Selain itu, faktor lainnya yang membebani harga minyak pekan ini adalah rencana pemerintah AS untuk meringankan sanksi bagi Iran. Awalnya, AS mengajak negara-megara sekutunya (termasuk China) untuk menghentikan pembelian minyak dari Iran pada November 2018. Namun kemudian sikap ini melunak.
"Ada beberapa negara yang datang ke AS dan meminta terkait hal tersebut (impor minyak dari Iran). Kami akan mempertimbangkannya," ucap Pompeo pada catatan wawancaranya dengan Sky News Arabia yang dirilis oleh Departemen Luar Negeri AS, seperti dikutip oleh CNBC International.
Ketika Negeri Persia tetap bisa mengekspor minyak, maka pasokan global tidak akan berkurang. Ini juga menjadi penyebab penurunan harga minyak, karena pasokannya yang memadai.
Pelaku pasar juga nampaknya mencerna laporan International Energy Agency (IEA) yang menyampaikan adanya kenaikan produksi di negara-negara Timur Tengah dan Rusia, yang berarti masih ada kapasitas minyak yang bisa mengguyur pasar global, dan memulihkan pasokan. Pernyataan IEA tersebut diperkuat oleh Organisasi Negara-Negara Pengekspor Minyak (OPEC) yang melaporkan peningkatan produksi sebesar 173.000 barel per hari (bph) menjadi 32,3 juta bph, pada Juni 2018. Jumlah itu merupakan yang tertinggi sejak akhir 2016.

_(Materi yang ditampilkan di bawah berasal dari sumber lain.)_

Lemma wp_startupConnection k s l c (Q : option Z -> world -> Prop) : owns l (Some s) c ->
  (forall o c', held (option_list o ++ l) c' -> Q o c') -> wp (startupConnection k s) Q c.
Proof.
  intros Ho HQ. unfold startupConnection. apply wp_bind. eapply wp_startupWait; [exact Ho|].
  clear Ho. intros ok s1 c1 Ho _. destruct (negb ok); [apply wp_ret, HQ; by eexists|].
  apply wp_bind. eapply (wp_mono _ (fun o c' => exists s', owns l (Some s') c')).
  - destruct (su_connection s1) as [x|] eqn:Ex; [apply wp_ret; by eexists|].
    apply wp_bind. eapply wp_keep; [|exact Ho|]; [intros n h; session|]. intros [r config] c2 H2.
    destruct (negb _); [apply wp_ret; by eexists|]. apply wp_bind. eapply wp_claim; [exact H2|]. intros o c3 H3.
    apply wp_bind. eapply (wp_put_refs _ _ l); [exact H3| |].
    { cbn. rewrite Ex. cbn. rewrite app_nil_r. apply Permutation_app_comm. }
    intros c4 H4. apply wp_ret. by eexists.
  - intros [x|] c2 (s' & H2); [|apply wp_ret, HQ; by eexists]. apply wp_bind. eapply wp_ref; [exact H2|].
    intros c3 H3. apply wp_ret, HQ. by eexists.
Qed.

(** The reference of the start-up goes with it. *)
Lemma wp_drop s l c (Q : unit -> world -> Prop) : owns l (Some s) c ->
  (forall c', owns l None c' -> Q tt c') -> wp (unref (su_connection s) ;; putStartup None) Q c.
Proof.
  intros (r & Hat & Hr) HQ. unfold unref. apply wp_bind, wp_act. intros c1 Ha. apply HQ. cbn in Hr.
  destruct (su_connection s) as [x|]; cbn in *.
  - destruct (give_elem x r) as (r' & Eg & Hr'); [rewrite Hr; set_solver|]. exists r'. cbn. rewrite app_nil_r. split.
    + assert (at_ hold [] [] (fun n => n = Some s) r' c1) as (_ & Hlog) by (eapply at_later; [exact Hat|exact Ha|exact Eg]).
      by split.
    + apply (Permutation_cons_inv (a := x)). rewrite <- Hr', Hr. by rewrite Permutation_app_comm.
  - exists r. cbn. split; [|done].
    assert (at_ hold [] [] (fun n => n = Some s) r c1) as (_ & Hlog) by (by eapply at_later; [exact Hat|exact Ha|]). by split.
Qed.

Lemma wp_startupDestroy l c (Q : unit -> world -> Prop) : held l c ->
  (forall c', owns l None c' -> Q tt c') -> wp startupDestroy Q c.
Proof.
  intros (n & Ho) HQ. unfold startupDestroy. apply wp_bind. eapply wp_startup; [exact Ho|]. intros c1 H1.
  destruct n as [s|]; [|by apply wp_ret, HQ]. apply wp_bind. eapply wp_startupCancel; [exact H1|]. intros c2 H2.
  by apply (wp_drop (startup_cancelled s) l).
Qed.
(** Starting the children changes their locks and whether they run; when it succeeds
    every child of the bin was started. *)
Lemma start_children {SH W D} a (s : System SH W D) : exists v run l,
  (startChildren a s).2 = with_child (on_bin (did s l) (fun b => set_locked b v)) (sy_child s) run /\ Forall childStarted l /\
  ((startChildren a s).1 = true -> forall i, av_session (sy_bin s) = Some i ->
    (av_video (sy_bin s) = true -> VChild i 0 ∈ l) /\ (av_audio (sy_bin s) = true -> VChild i 1 ∈ l)).
Proof.
  unfold startChildren, startVideo, startAudio, did, ofSession. destruct s as [[p ve au i lo ca pr lk] addr x st sp w d l ch run n life log]. simpl.
  destruct ve, au, (an_video a) as [rv []], (an_audio a) as [ra []], i as [i|]; simpl.
  all: eexists _, _, _; split; [unfold with_child, on_bin, did; simpl; rewrite <- ?app_assoc; simpl; try done; by rewrite app_nil_r|].
  all: split; [by repeat constructor|intros E j Ej; simplify_eq; try done; set_solver].
Qed.

Lemma did_nil {SH W D} (s : System SH W D) : did s [] = s.
Proof. destruct s. unfold did. simpl. by rewrite app_nil_r. Qed.

Lemma did_did {SH W D} (s : System SH W D) l k : did (did s l) k = did s (l ++ k).
Proof. destruct s. unfold did. simpl. by rewrite app_assoc. Qed.

Lemma clean_holds log : forallb (fun d => match d with VReset (Datatypes.S _) => false | _ => true end) log = true -> clean log.
Proof.
  intros H n Hn. apply list_elem_of_In in Hn. rewrite forallb_forall in H. specialize (H _ Hn). by destruct n.
Qed.

Lemma clean_before l k : clean (l ++ k) -> clean l.
Proof. intros H n Hn. apply H, elem_of_app. by left. Qed.

(** ** What a log says before what *)

Definition inOrder (needs : list AvDid -> AvDid -> Prop) (log : list AvDid) : Prop :=
  forall l1 d l2, log = l1 ++ d :: l2 -> needs l1 d.

Lemma inOrder_nil needs : inOrder needs [].
Proof. intros [|] d l2; done. Qed.

Lemma inOrder_snoc needs l d : inOrder needs l -> needs l d -> inOrder needs (l ++ [d]).
Proof.
  intros Hl Hd l1 d' l2. destruct l2 as [|x l2 _] using rev_ind.
  - intros [-> [= ->]]%app_inj_tail. done.
  - rewrite app_comm_cons, app_assoc. intros [-> _]%app_inj_tail. by apply (Hl l1 d' l2).
Qed.

Lemma inOrder_app needs l k : inOrder needs l -> Forall (fun d => forall l', needs (l ++ l') d) k -> inOrder needs (l ++ k).
Proof.
  intros Hl Hk. induction k as [|d k IH] using rev_ind; [by rewrite app_nil_r|].
  apply Forall_app in Hk as [Hk Hd]. rewrite app_assoc. apply inOrder_snoc; [by apply IH|].
  by inversion Hd.
Qed.
(* ===== verification/GstAvSinkGate.v ===== *)
(** * The gate of framelinkavsink

    What leaves the bin comes after what it waits for, over every interleaving of
    the steps of GstAvSink.v; and three accidents. *)
From stdpp Require Import strings.
From S2P Require Import Prelude Api Session GstVideo Element GstAudio GstAvBin GstAvStart GstAvSink GstAvSinkSafe GstAvSinkStart.
#[local] Open Scope Z_scope.
Implicit Types (s : System Shared Worker Drainer).

(** ** The order of the log *)

Definition tracksOf (tr : bool * bool) : nat := (if fst tr then 1 else 0) + (if snd tr then 1 else 0).

(** The EOS the children of session [i] have posted. *)
Fixpoint eosOf (i : nat) (log : list AvDid) : nat :=
  match log with
  | [] => 0
  | VChildEos j _ :: l => (if (j =? i)%nat then 1 else 0) + eosOf i l
  | _ :: l => eosOf i l
  end.

(** An event may go on to a child early: the wait of session [i] at its pad failed. *)
Definition letGo (l : list AvDid) (i track : nat) : Prop :=
  VFail i ∈ l \/ VCancel i ∈ l \/ exists t, VFlush i t ∈ l /\ (t = 0%nat <-> track = 0%nat).

(** What has to be in the log before an entry. *)
Definition needs (l : list AvDid) (d : AvDid) : Prop :=
  match d with
  | VReady i => exists e, VEpoch i e ∈ l
  | VStart i base => VReady i ∈ l /\ VEpoch i base ∈ l /\ allStarted i l
  | VPass i track event => (exists base, VStart i base ∈ l) \/ event = true /\ letGo l i track
  | VDrained i => exists tr, VSession i tr ∈ l /\ (tracksOf tr <= eosOf i l)%nat
  | VEos i => VDrained i ∈ l
  | _ => True
  end.
Definition goodAnswers : Answers := mkAnswers true 0 true (true, true) (true, true).
(** A session with both tracks, from NULL to NULL. *)
Definition srcLife : list Action :=
  [Property (Common (PropSession (Some "p"%string))); NullToReady true true (false, false); ReadyToPaused true; PausedToPlaying true true;
   SetupOpens true (Some 7); SetupPublish; SetupCalls] ++ replicate 5 (Release 0 goodAnswers) ++
  [SetupSees; SetupReports true; SetupReady; SetupEnds; PadEos 0; PadEos 1; DrainerWakes; DrainerEnds true;
   PlayingToPaused; PausedToReady; ReadyToNull; ResetSession].

Lemma acts_reach plugins l s s' : reachable plugins s -> acts l s = Some s' -> reachable plugins s'.
Proof.
  revert s. induction l as [|k l IH]; intros s Hr; simpl; [by intros [= <-]|].
  destruct (decide (sy_life s = Alive)); [|done]. destruct (act k s) as [x|] eqn:E; [|done]. simpl.
  apply IH. by eapply reachable_step.
Qed.

Lemma avsrc_reports_truthfully_witness : exists s, acts srcLife (av_src_init (true, true)) = Some s /\ VReady 0 ∈ sy_log s /\
  VDrained 0 ∈ sy_log s /\ inOrder reports (sy_log s).
Proof.
  eexists. split; [vm_compute; reflexivity|]. split_and!; [set_solver|set_solver|]. eapply (avsrc_reports_truthfully (true, true)).
  eapply (acts_reach _ srcLife); [apply reachable_init|vm_compute; reflexivity].
Defined.
(* ===== verification/RendezvousSystem.v ===== *)
(** * Owners, clients and crashes around one rendezvous directory

    Any number of processes publish, close and read, one system call at a time,
    interleaved in any way, and die at any time.  Every endpoint a client reads was
    published, complete; while an owner lives the record is its own, and there is
    one owner.  Assumed: only these programs touch the directory - it is private
    to the user, which the code checks.

    The proof gives each process a ghost state - what it may do to the directory -
    and shows that the programs obey it ([obeys]) and that obeying it keeps the
    directory sound ([sound_step]). *)
From stdpp Require Import gmap.
From S2P Require Import Prelude FileSystem Rendezvous.
From S2P Require Process.

(** ** The system *)

Section System.
Context (euid : Z) (rounds : nat).

(** A process between calls, or in one; [impl] is its [impl_]. *)
Inductive Process :=
| Idle (impl : option Impl)
| Publishing (p : Prog (bool * option Impl))
| Closing (p : Prog (option Impl))
| Reading (impl : option Impl) (p : Prog (option Endpoint)).

Record State := mkState {
  st_dir : Directory;
  st_proc : nat -> Process;
  st_asked : list Endpoint;     (* the endpoints given to [publish] *)
  st_read : list Endpoint;      (* the endpoints [readEndpoint] answered *)
}.

Definition update {A} (f : nat -> A) (pid : nat) (x : A) : nat -> A :=
  fun q => if Nat.eqb q pid then x else f q.
Lemma sound_step {X} d g p (c : Sys X) x d' :
  sound d g -> allowed asked (g p) c -> sys_step p d c x d' ->
  plausible asked (g p) c x /\ sound d' (update g p (after (g p) c x)).
Proof.
  intros H Ha Hs. revert x Ha Hs. destruct c; intros x Ha Hs.
  - rewrite Hs. split; [done|by apply sound_same].
  - rewrite Hs. split; [done|by apply sound_same].
  - destruct Hs as [[Hx ->]|(Hx & Hf & d1 & f & [-> ->] & ->)].
    + split; [intros Hc; lia|by apply sound_same].
    + split; [intros _; by apply (sound_open_files d)|]. apply sound_same. by apply sound_open.
  - destruct Hs as [[Hx ->]|(Hx & Hf & d1 & f & [-> ->] & ->)].
    + split; [intros Hc; lia|by apply sound_same].
    + split; [intros _; by apply (sound_open_files d)|]. apply sound_same. by apply sound_open.
  - exact (sound_openat d g p _ _ _ x d' H Ha Hs).
  - rewrite Hs. split; [done|by apply sound_same].
  - split; [done|]. destruct Hs as [[Hx ->]|(-> & ino & off & Hf & Hl & ->)]; cbn [after].
    + replace (x =? 0) with false by lia. by apply sound_same.
    + destruct (sound_lock d g p fd ino off H Hf Ha Hl) as (H1 & H2 & H3).
      apply sound_update; [done|by apply temp_same; left|apply H1| |apply H1|].
      * intros _. exists fd, ino. by split_and!.
      * intros e He. split; [done|]. by apply (so_pub _ _ H1 p).
  - destruct Ha as (name & w & Ht). cbn [after]. rewrite Ht.
    destruct Hs as [[Hx ->]|(Hx & ino & off & old & Hf & Hd & ->)].
    + split; [cbn [plausible]; lia|]. replace (x <? 0) with true by lia. by apply sound_same.
    + split; [cbn [plausible]; lia|]. replace (x <? 0) with false by lia.
      destruct (so_temp _ _ H p fd name w Ht) as (_ & i & Hf' & Hd' & _).
      assert (i = ino) as -> by congruence. assert (off = length w) as -> by congruence.
      assert (old = w) as -> by congruence. rewrite overwrite_end.
      pose proof (sound_write d g p fd name w ino (take (Z.to_nat x) bytes) H Ht Hf' Hd') as Hw.
      by rewrite length_take_le in Hw by lia.
  - rewrite Hs. split; [done|by apply sound_same].
  - split; [done|]. assert (new = recordName) as -> by apply Ha. exact (sound_renameat d g p _ _ x d' H Ha Hs).
  - split; [done|]. exact (sound_unlinkat d g p _ _ x d' H Ha Hs).
  - destruct (sound_read d g p fd n x d' H Ha Hs) as [H1 H2]. split; [done|by apply sound_same].
  - rewrite Hs. split; [done|]. by apply sound_close.
Qed.
End Sound.
Lemma C7_update_changes_supplied_fields_only_witness :
  medium (smithWorld 100) = []
  /\ rows (smithWorld 100) !! 1 = Some (smithRow 100)
  /\ definedFields quantityUpdate <> []
  /\ (exists r' w', updateDonation 160 1 quantityUpdate (smithWorld 100)
                    = (Resolved (Some r'), w'))
  /\ updateDonation 160 1 quantityUpdate (smithWorld 100)
     = (Resolved (Some (smithRowUpdated 100 160)),
        snd (updateDonation 160 1 quantityUpdate (smithWorld 100)))
  /\ donor_name (smithRowUpdated 100 160) = "A. Smith"
  /\ updated_at (smithRowUpdated 100 160) = 160.
Proof.
  assert (L : rows (smithWorld 100) !! 1 = Some (smithRow 100))
    by (vm_compute; reflexivity).
  assert (N : definedFields quantityUpdate <> []) by discriminate.
  assert (A : 2 <= sql_length (default (donor_name (smithRow 100))
                                 (upd_donor_name quantityUpdate)))
    by (vm_compute; discriminate).
  assert (B : default (donation_type (smithRow 100)) (upd_donation_type quantityUpdate)
              ∈ DonationTypeValues)
    by (apply (bool_decide_unpack _); vm_compute; exact I).
  assert (C : (0 < default (quantity (smithRow 100)) (upd_quantity quantityUpdate))%Q)
    by reflexivity.
  assert (E : updateDonation 160 1 quantityUpdate (smithWorld 100)
              = (Resolved (Some (smithRowUpdated 100 160)),
                 snd (updateDonation 160 1 quantityUpdate (smithWorld 100))))
    by (vm_compute; reflexivity).
  destruct C7_update_changes_supplied_fields_only as (T & F).
  split; [reflexivity|]. split; [exact L|]. split; [exact N|].
  split; [exact (T 160 1 quantityUpdate (smithWorld 100) (smithRow 100)
                   eq_refl L N A B C)|].
  split; [exact E|].
  destruct (F _ _ _ _ _ _ E) as (r & _ & _ & _ & _ & _ & _ & _ & U & _).
  split; [reflexivity|exact U].
Defined.

(** C7, as stated, fails: an update in the second of the creation leaves
    updated_at where it was. *)
Lemma C7_updated_at_not_strictly_increasing :
  rows (smithWorld 100) !! 1 = Some (smithRow 100)
  /\ fst (updateDonation 100 1 quantityUpdate (smithWorld 100))
     = Resolved (Some (smithRowUpdated 100 100))
  /\ ~ updated_at (smithRow 100) < updated_at (smithRowUpdated 100 100).
Proof.
  split; [vm_compute; reflexivity|].
  split; [vm_compute; reflexivity|].
  cbn. lia.
Qed.





(** ** The validator *)

Section Validator.
Variable rt : Runtime.

Lemma donor_name_schema_Str (p : list string) (s : string) :
  donor_name_schema rt p (Some (JS.Str s)) =
    if (2 <=? Z.of_nat (String.length s)) && (Z.of_nat (String.length s) <=? 100)
    then Zod.OK (JS.trim s)
    else Zod.INVALID
           ((if Z.of_nat (String.length s) <? 2
             then [{| Zod.code := "too_small"; Zod.path := p;
                      Zod.message := "Donor name must be at least 2 characters" |}]
             else [])
            ++ (if 100 <? Z.of_nat (String.length s)
                then [{| Zod.code := "too_big"; Zod.path := p;
                         Zod.message := "Donor name must be less than 100 characters" |}]
                else [])).
Proof.
  unfold donor_name_schema, Zod.zString. cbn [Zod.runStringChecks].
  destruct (Z.ltb_spec (Z.of_nat (String.length s)) 2) as [A|A];
    destruct (Z.ltb_spec 100 (Z.of_nat (String.length s))) as [B|B];
    destruct (Z.leb_spec 2 (Z.of_nat (String.length s))) as [C|C];
    destruct (Z.leb_spec (Z.of_nat (String.length s)) 100) as [D|D];
    try lia; reflexivity.
Qed.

Tidak hanya minyak, harga minyak sawit mentah (Crude Palm Oil/CPO) pun melemah cukup dalam yaitu 5,25% dalam sepekan lalu. Harga CPO masih tertekan oleh loyonya harga minyak kedelai akibat tekanan isu perang dagang.
Harga minyak kedelai kontrak acuan di Chicago Board of Trade, sudah melemah 2,5% di sepanjang pekan ini. Minyak kedelai memang menjadi salah satu komoditas yang paling terdampak dari memburuknya hubungan perdagangan AS-China. Perusahaan-perusahaan asal Negeri Tirai Bambu diperkirakan akan membatalkan sebagian besar impor minyak kedelai yang rencananya akan dibeli dari AS, seiring bea masuk ekstra sebesar 25% .
Harga CPO memang banyak dipengaruhi oleh pergerakan harga minyak nabati lainnya (seperti minyak kedelai), seiring mereka bersaing memperebutkan pangsa pasar minyak nabati global. Ketika harga minyak kedelai melemah, kecenderungannya adalah harga CPO akan ikut turun.
Selain itu, dari sisi fundamental, ekspor minyak kelapa sawit Malaysa juga anjlok 12% secara bulanan pada Juni 2018, melansir data dari Malaysian Palm Oil Board (MPOB). Penurunan itu jauh lebih kencang dari ekspektasi pasar yang meramalkan koreksi sebesar 7,8%.
Sebagai informasi, ekspor Malaysia juga sudah turun 3 bulan berturut-turut. Hal ini lantas menjadi indikasi masih lemahnya permintaan minyak kelapa sawit global, dan akhirnya mampu membuat harga CPO semakin terpuruk.
Penurunan harga komoditas (bila masih berlanjut) akan menjadi sentimen negatif bagi IHSG. Laba perusahaan-perusahaan migas, pertambangan, sampai agrikultur bisa tertekan. Tekanan terhadap emiten-emiten ini bisa berdampak kepada IHSG secara keseluruhan.
Selain itu, ada pula risiko yang bisa menghantui IHSG. Sepanjang pekan lalu, IHSG sudah menguat lebih dari 4%. Selama Juli, penguatannya adalah 2,5%.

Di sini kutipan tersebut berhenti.